One of the biggest scandals of mislabeling which I have personally witnessed was the 2013 Horse Meat scandal in the UK and Ireland in which low quality minced beef was found out to have up to 29% equine meat in it. Another example would be the huge Durham trial that was done in the UK with claims that fish oil would enhance the intelligence of children... which turned out it doesn't.
Benefits of supplements
While supplements are no substitute for a healthy diet the can help you to get the nutrients which you might not get otherwise. There is some evidence that creatine and protein supplementation is beneficial for vegetarians, as they miss out on meat, one of the prime deliverers of protein. With age, you also might want to supplement to counterbalance that your body will not produce as much of a certain nutrient anymore. For probiotics, there was some beneficial impact recorded to help to keep a healthy gut flora when being on antibiotics, as the antibiotics kill the bacteria you replenish by taking probiotics. Iron is supposed to help prevent anaemia while and fish oils are said to have benefits for heart diseases.
If you have a deficiency for a certain nutrient based on your medical record, due to medication or lifestyle choices speak to your GP to get clarity whether dietary supplements make sense for you.
Risks of supplements
One of the worst combinations in the internet age are self-diagnoses followed by self-treatment with dietary supplements. Please consult your doctor and get proper medication if you are ill. Here are some of the risks of supplements I have found. This is just an overview, not an all encompassing list
- Vitamin K can reduce the effect of the blood thinner Coumadin
- St. John's root can speed up the breakdown of drugs like antidepressants and birth control pills and therefore reduce their effectiveness
- Vitamins C and E might reduce the effectiveness of some types of cancer chemotherapy.
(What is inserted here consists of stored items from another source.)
Definition click_pages (max_pages : Z) : pagination_config :=
  {| pg_next_button_selector := Some "a.next"; pg_url_template := None;
     pg_start_page := None; pg_max_pages := Some max_pages;
     pg_pause_ms := None |}.


(** An item whose link carries a mail address in an attribute other than
    [href]. *)
Definition mail_card : Scripted.element :=
  Scripted.Node ""
    [] [("a", Scripted.Node "mail" [("data-mail", "mailto:x@y.com")] [])].

(** A listing which always shows a next control. *)
Definition endless_listing : Scripted.page :=
  {| Scripted.url := ""; Scripted.height := 0%Z; Scripted.coming_heights := [];
     Scripted.items := [("div.item", [Scripted.acme])];
     Scripted.controls := [("a.next", Scripted.Node "next" [] [])] |}.

(* ================================================================= *)
(** * Properties of text normalization *)

Section NormalizeFacts.

Import PyStr NormalizeSpec.

Lemma starts_word_split (s : string) :
  starts_word s = true -> split s <> [].
Proof.
  destruct s as [|c rest]; simpl; [discriminate|].
  intros Hc. apply negb_true_iff in Hc. rewrite Hc.
  destruct (starts_word rest); [destruct (split rest)|]; simpl; discriminate.
Qed.

Lemma split_head_word (s : string) :
  match split s with
  | [] => True
  | w :: _ => starts_word w = true
  end.
Proof.
  induction s as [|c rest IH]; simpl; [exact I|].
  destruct (isspace c) eqn:Hc; [exact IH|].
  destruct (starts_word rest); [destruct (split rest)|]; simpl; now rewrite Hc.
Qed.

Lemma joined_head (s : string) : starts_with_space (joined s) = false.
Proof.
  unfold joined, join. pose proof (split_head_word s) as Hw.
  destruct (split s) as [|w ws]; [reflexivity|].
  destruct w as [|c w]; [discriminate|].
  simpl in Hw. apply negb_true_iff in Hw.
  destruct ws; simpl; exact Hw.
Qed.

Lemma joined_empty (s : string) : joined s = "" -> split s = [].
Proof.
  unfold joined, join. pose proof (split_head_word s) as Hw.
  destruct (split s) as [|w ws]; [reflexivity|].
  destruct w as [|c w]; [discriminate|].
  destruct ws; simpl; discriminate.
Qed.
Definition sample_world (evalBatches : list Batch) (file : pyobj) : Collaborators := {|
  trainDataloader := replicate 7 sample_batch;
  evalDataloader := evalBatches;
  train_loss_item := fun _ _ _ => decimal 1 1;
  val_loss_item := fun epoch _ _ _ => sample_loss epoch;
  max_index_of := fun _ => sample_output;
  checkpoints := {[ "out/best_val_loss.pth" := file ]}
|}.

Definition sample_runner (epochs : Z) : Runner := {|
  config := sample_config epochs;
  outFileName := "test.json";
  model := {| weights := None; on_device := "cuda" |};
  evalLogger := "validation";
  decode_fn := init_decode (sample_config epochs);
  bestValLoss := PInf;
  bestValLossEpoch := 0
|}.

(** A run without validation, with a patience of 3 epochs. *)
Definition unvalidated_config : Configuration := {|
  device := "cuda";
  batchSize := 1;
  epochs := 5;
  clipNorm := Fin 1%Qc;
  modelSaveEpoch := 0;
  validationEpoch := 0;
  earlyStoppingEpochCount := 3;
  warmup := 0;
  decodingMethod := GREEDY;
  outDir := "out";
  testModelFileName := "best_val_loss.pth"
|}.

(** A run of 7 validated epochs without early stopping. *)
Definition tireless_config : Configuration := {|
  device := "cuda";
  batchSize := 1;
  epochs := 7;
  clipNorm := Fin 1%Qc;
  modelSaveEpoch := 5;
  validationEpoch := 1;
  earlyStoppingEpochCount := 0;
  warmup := 0;
  decodingMethod := GREEDY;
  outDir := "out";
  testModelFileName := "best_val_loss.pth"
|}.
(** The digits and the exponent that [print] writes denote the
    number. *)
Lemma scaled_significand (d : decimal) :
  mantissa d <> 0 ->
  let a := Z.abs (mantissa d) in
  let r := norm a (nb_digits a) in
  scaled (if mantissa d <? 0 then - mantissa r else mantissa r) (places r - 1)
    (Z.of_nat (nb_digits a) - Z.of_nat (places d) - 1)
  = d.
Proof.
  destruct d as [m p H]. simpl mantissa. simpl places. intros Hm a r.
  assert (0 < a) as Ha by (subst a; lia).
  destruct (significand_spec a Ha) as (Hv & [Hk1 HkN] & Hs).
  fold r in Hv, Hk1, HkN, Hs.
  assert ((if m <? 0 then - a else a) = m) as Esign
    by (subst a; destruct (Z.ltb_spec m 0); lia).
  destruct p as [|p].
  - unfold scaled.
    replace (Z.of_nat (places r - 1) - (Z.of_nat (nb_digits a) - Z.of_nat 0 - 1))
      with (- Z.of_nat (nb_digits a - places r)) by lia.
    pose proof (pow10_pos (places r)) as Hpk.
    assert (mantissa r * pow10 (nb_digits a - places r) = a) as Es.
    { replace (nb_digits a) with ((nb_digits a - places r) + places r)%nat in Hv at 1 by lia.
      rewrite pow10_add in Hv. nia. }
    destruct (Z.leb_spec 0 (- Z.of_nat (nb_digits a - places r))) as [Hpp | Hpp].
    + assert (nb_digits a - places r = 0)%nat as E0 by lia.
      rewrite E0 in *. simpl pow10 in Es. simpl Z.to_nat.
      apply decimal_ext; [| reflexivity]. simpl.
      replace (mantissa r) with a by lia. exact Esign.
    + apply decimal_ext; [| reflexivity]. simpl.
      rewrite Z.opp_involutive, <- pow10_pow.
      destruct (m <? 0); lia.
  - assert (normalb a (nb_digits a) = true) as Hn.
    { destruct (nb_digits a) as [|N]; [lia |]. simpl in *. subst a.
      now rewrite abs_mod_10. }
    assert (r = mkDecimal a (nb_digits a) Hn) as Er by apply norm_normal.
    rewrite Er. simpl mantissa. simpl places. unfold scaled.
    replace (Z.of_nat (nb_digits a - 1) - (Z.of_nat (nb_digits a) - Z.of_nat (S p) - 1))
      with (Z.of_nat (S p)) by lia.
    destruct (Z.leb_spec 0 (Z.of_nat (S p))); [| lia].
    rewrite Nat2Z.id, Esign. apply norm_normal.
Qed.

(** *** Numbers *)

Lemma add_0_l (a : number) : (0 + a)%num = a.
Proof. destruct a; try reflexivity. simpl. f_equal. apply dadd_0_l. Qed.

Lemma mul_comm (a b : number) : (a * b)%num = (b * a)%num.
Proof. destruct a, b; try reflexivity. simpl. f_equal. apply dmul_comm. Qed.

Lemma add_of_Z (a b : Z) : (a + b)%num = (a + b)%Z.
Proof. simpl. now rewrite dadd_of_Z. Qed.

Lemma sub_of_Z (a b : Z) : (a - b)%num = (a - b)%Z.
Proof.
  unfold sub. simpl. unfold dadd. simpl.
  rewrite !Z.mul_1_r. reflexivity.
Qed.

Lemma le_of_Z (a b : Z) : (a <= b)%num <-> (a <= b)%Z.
Proof. unfold le. simpl. unfold dleb. simpl. rewrite Z.leb_le. lia. Qed.

Lemma lt_of_Z (a b : Z) : (a < b)%num <-> (a < b)%Z.
Proof. unfold lt. simpl. unfold dltb. simpl. rewrite Z.ltb_lt. lia. Qed.

Lemma le_1_add (a b : number) : (1 <= a -> 1 <= b -> 1 <= a + b)%num.
Proof.
  unfold le. destruct a as [x| | |], b as [y| | |]; simpl; try discriminate; auto.
  unfold dadd. rewrite dleb_norm_r. unfold dleb. simpl.
  rewrite !Z.leb_le, pow10_add.
  pose proof (pow10_pos (places x)). pose proof (pow10_pos (places y)). nia.
Qed.

Lemma le_0_1_add (a b : number) : (0 <= a -> 1 <= b -> 1 <= a + b)%num.
Proof.
  unfold le. destruct a as [x| | |], b as [y| | |]; simpl; try discriminate; auto.
  unfold dadd. rewrite dleb_norm_r. unfold dleb. simpl.
  rewrite !Z.leb_le, pow10_add.
  pose proof (pow10_pos (places x)). pose proof (pow10_pos (places y)). nia.
Qed.


Lemma le_sub_1 (a : number) : (a <= 1 -> a - 1 <= 0)%num.
Proof.
  unfold le, sub. destruct a as [x| | |]; simpl; try discriminate; auto.
  unfold dadd. rewrite dleb_norm_l. unfold dleb. simpl.
  rewrite !Z.leb_le. lia.
Qed.

Lemma not_le_0_lt (a : number) : finite a -> (a <=? 0)%num = false -> (0 < a)%num.
Proof.
  unfold lt. destruct a as [x| | |]; simpl; try contradiction.
  intros _ H. now rewrite dltb_dleb, H.
Qed.

End NumFacts.

(** ** JSON: what [parse] reads from what [stringify] writes *)

Section JSONFacts.

Import JSON.

Lemma json_ind' (P : json -> Prop) :
  P JNull ->
  (forall b, P (JBool b)) ->
  (forall n, P (JNum n)) ->
  (forall s, P (JStr s)) ->
  (forall l, Forall P l -> P (JArr l)) ->
  (forall ms, Forall (fun kv => P (snd kv)) ms -> P (JObj ms)) ->
  forall v, P v.
Proof.
  intros Hnull Hbool Hnum Hstr Harr Hobj.
  fix IH 1.
  intros [ | b | n | s | l | ms].
  - exact Hnull.
  - apply Hbool.
  - apply Hnum.
  - apply Hstr.
  - apply Harr. induction l as [|x l IHl]; constructor; [apply IH | exact IHl].
  - apply Hobj. induction ms as [|[k x] ms IHms]; constructor; [apply IH | exact IHms].
Qed.

Lemma continues_false (c : ascii) :
  continues c = false ->
  digit_of c = None /\ Ascii.eqb c "."%char = false
  /\ Ascii.eqb c "e"%char = false /\ Ascii.eqb c "E"%char = false.
Proof.
  unfold continues. destruct (digit_of c); [discriminate |].
  intros H. apply orb_false_iff in H as [H HE].
  apply orb_false_iff in H as [Hp He]. auto.
Qed.

Lemma delimited_no_digit (rest : text) : delimited rest -> no_digit rest.
Proof. destruct rest as [|c r]; [trivial | apply continues_false]. Qed.

Lemma read_digits_digits (d : Decimal.uint) (rest : text) :
  no_digit rest -> read_digits (Num.digits d ++ rest) = (d, rest).
Proof.
  intros Hrest.
  induction d; simpl; try (rewrite IHd; reflexivity).
  destruct rest as [|c r]; simpl in *; [reflexivity | now rewrite Hrest].
Qed.

Lemma to_uint_no_leading_zero (p : positive) (d : Decimal.uint) :
  Pos.to_uint p <> Decimal.D0 d.
Proof.
  intros E.
  pose proof (DecimalPos.Unsigned.to_of (Pos.to_uint p)) as Hn.
  rewrite DecimalPos.Unsigned.of_to in Hn. simpl in Hn.
  rewrite E, DecimalFacts.unorm_D0 in Hn.
  assert (d = Decimal.Nil \/ d <> Decimal.Nil) as [-> | Hd]
    by (destruct d; (now left) || (right; discriminate)).
  - exact (DecimalPos.Unsigned.to_uint_nonzero p E).
  - pose proof (DecimalFacts.nb_digits_unorm d Hd) as Hle.
    rewrite <- Hn in Hle. simpl in Hle. lia.
Qed.

Lemma digits_head (d : Decimal.uint) :
  d <> Decimal.Nil ->
  exists c t k, Num.digits d = c :: t /\ digit_of c = Some k.
Proof.
  destruct d; intros H; try congruence; simpl; eauto.
Qed.

Lemma parse_nat_print (p : positive) (rest : text) :
  no_digit rest ->
  parse_nat (Num.digits (Pos.to_uint p) ++ rest) = Some (Npos p, rest).
Proof.
  intros Hrest. unfold parse_nat. rewrite read_digits_digits by exact Hrest.
  pose proof (DecimalPos.Unsigned.of_to p) as Hof.
  change (Pos.of_uint (Pos.to_uint p)) with (N.of_uint (Pos.to_uint p)) in Hof.
  destruct (Pos.to_uint p) as [|d| | | | | | | | | ] eqn:E;
    try (rewrite Hof; reflexivity).
  - exfalso. exact (DecimalPos.Unsigned.to_uint_nonnil p E).
  - exfalso. exact (to_uint_no_leading_zero p d E).
Qed.

Lemma digit_not_minus (c : ascii) k :
  digit_of c = Some k -> Ascii.eqb c "-"%char = false.
Proof.
  intros H. destruct (Ascii.eqb_spec c "-"%char) as [->|]; [discriminate | reflexivity].
Qed.

(** The integer part of a number, written and read back. *)
Lemma parse_nat_print_Z (q : Z) (rest : text) :
  0 <= q -> no_digit rest ->
  parse_nat (Num.print_Z q ++ rest) = Some (Z.to_N q, rest).
Proof.
  intros Hq Hrest. destruct q as [|p|p]; [| | lia].
  - unfold parse_nat. simpl.
    change rest with (Num.digits Decimal.Nil ++ rest).
    now rewrite read_digits_digits.
  - now apply parse_nat_print.
Qed.

(** What is printed for a number that is not negative starts with a
    digit. *)
Lemma print_Z_head (q : Z) :
  0 <= q -> exists c t k, Num.print_Z q = c :: t /\ digit_of c = Some k.
Proof.
  intros Hq. destruct q as [|p|p]; [| | lia].
  - simpl. eauto.
  - exact (digits_head (Pos.to_uint p) (DecimalPos.Unsigned.to_uint_nonnil p)).
Qed.

Lemma digit_value_digit (q : Z) :
  0 <= q < 10 -> digit_value (Num.digit q) = Some q.
Proof.
  intros Hq.
  assert (q = 0 \/ q = 1 \/ q = 2 \/ q = 3 \/ q = 4 \/ q = 5 \/ q = 6 \/ q = 7
          \/ q = 8 \/ q = 9) as H by lia.
  decompose [or] H; subst; reflexivity.
Qed.

(** The decimal places of a number, written and read back. *)
Lemma read_run_fixed (k : nat) (n : Z) (rest : text) (acc : Z) (count : nat) :
  0 <= n -> no_digit rest ->
  read_run (Num.fixed k n ++ rest) acc count
  = (acc * Num.pow10 k + n mod Num.pow10 k, (count + k)%nat, rest).
Proof.
  intros Hn Hrest. revert acc count.
  induction k as [|k IH]; intros acc count.
  - simpl Num.fixed. simpl Num.pow10. rewrite Z.mod_1_r, Z.mul_1_r, Z.add_0_r, Nat.add_0_r.
    destruct rest as [|c r]; [reflexivity |].
    simpl in *. unfold digit_value. now rewrite Hrest.
  - pose proof (pow10_pos k) as Hk.
    change (Num.fixed (S k) n) with (Num.digit (n / Num.pow10 k mod 10) :: Num.fixed k n).
    simpl app. simpl read_run.
    rewrite digit_value_digit by (apply Z.mod_pos_bound; lia).
    rewrite IH. replace (S count + k)%nat with (count + S k)%nat by lia.
    do 2 f_equal.
    change (Num.pow10 (S k)) with (10 * Num.pow10 k).
    rewrite (Z.mul_comm 10 (Num.pow10 k)), Z.rem_mul_r by lia. lia.
Qed.

Lemma parse_fraction_delimited (rest : text) :
  delimited rest -> parse_fraction rest = Some (0, O, rest).
Proof.
  destruct rest as [|c r]; [reflexivity |]. intros H.
  apply continues_false in H as (_ & Hp & _). unfold parse_fraction. now rewrite Hp.
Qed.

Lemma parse_exponent_delimited (rest : text) :
  delimited rest -> parse_exponent rest = Some (0, rest).
Proof.
  destruct rest as [|c r]; [reflexivity |]. intros H.
  apply continues_false in H as (_ & _ & He & HE). unfold parse_exponent.
  now rewrite He, HE.
Qed.

Lemma scaled_0 (m : Z) (k : nat) : Num.scaled m k 0 = Num.norm m k.
Proof.
  unfold Num.scaled. rewrite Z.sub_0_r.
  destruct (Z.leb_spec 0 (Z.of_nat k)); [| lia]. now rewrite Nat2Z.id.
Qed.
- Very high levels of vitamin A can cause headaches and liver damage, reduce strength and cause birth defects
- Excess iron can have similar effects like an excess of vitamin A
- Glucosamine has bad interactions with warfarin
- Vitamin E, which was initially thought to protect the heart, was later discovered to increase the risk for bleeding strokes
To prevent yourself getting something that might harm you here are some guidelines when choosing a supplement:
- It is too good to be true, it usually isn't
- Natural does not mean safe (think of a cobra bite, natural...but you are still dead)
- If something which is sold over the counter states that it is better than a prescription drug, it probably should not be sold over the counter
- Safety is more important than your gains, pain relief, etc. the wrong tablet at the wrong time will only make you worse
- Get your information for your final decision from a doctor or at least from a local government website like
- Website of the European Commission.
And here a final quote from the FDA on why you should be careful:
While the supplement company is responsible for having evidence that their products are safe and the label claims are truthful and not misleading, they do not have to provide that evidence to the FDA before the product is marketed.
Supplements are products which usually come in tablet, powder or capsule form and are still classified as foods and therefore do not have to forego the scrutiny of testing which prescription drugs have to undergo. In most cases, they provide nutrients in concentrated form to bring up the daily uptake. For most of the products brought to market, there are no long-term controlled studies available. For the supplements where there are long-term studies they more often than not do not show any better result than placebo. As long as you do not have a factor which already inhibits the intake or processing of a specific nutrient, it is very likely that the benefit you gain from a supplement is marginal to non-existent. This excludes the placebo effect, which is a beast on its own and sometimes shows real world benefits, which are caused not by the supplement, but the ritual of taking a pill.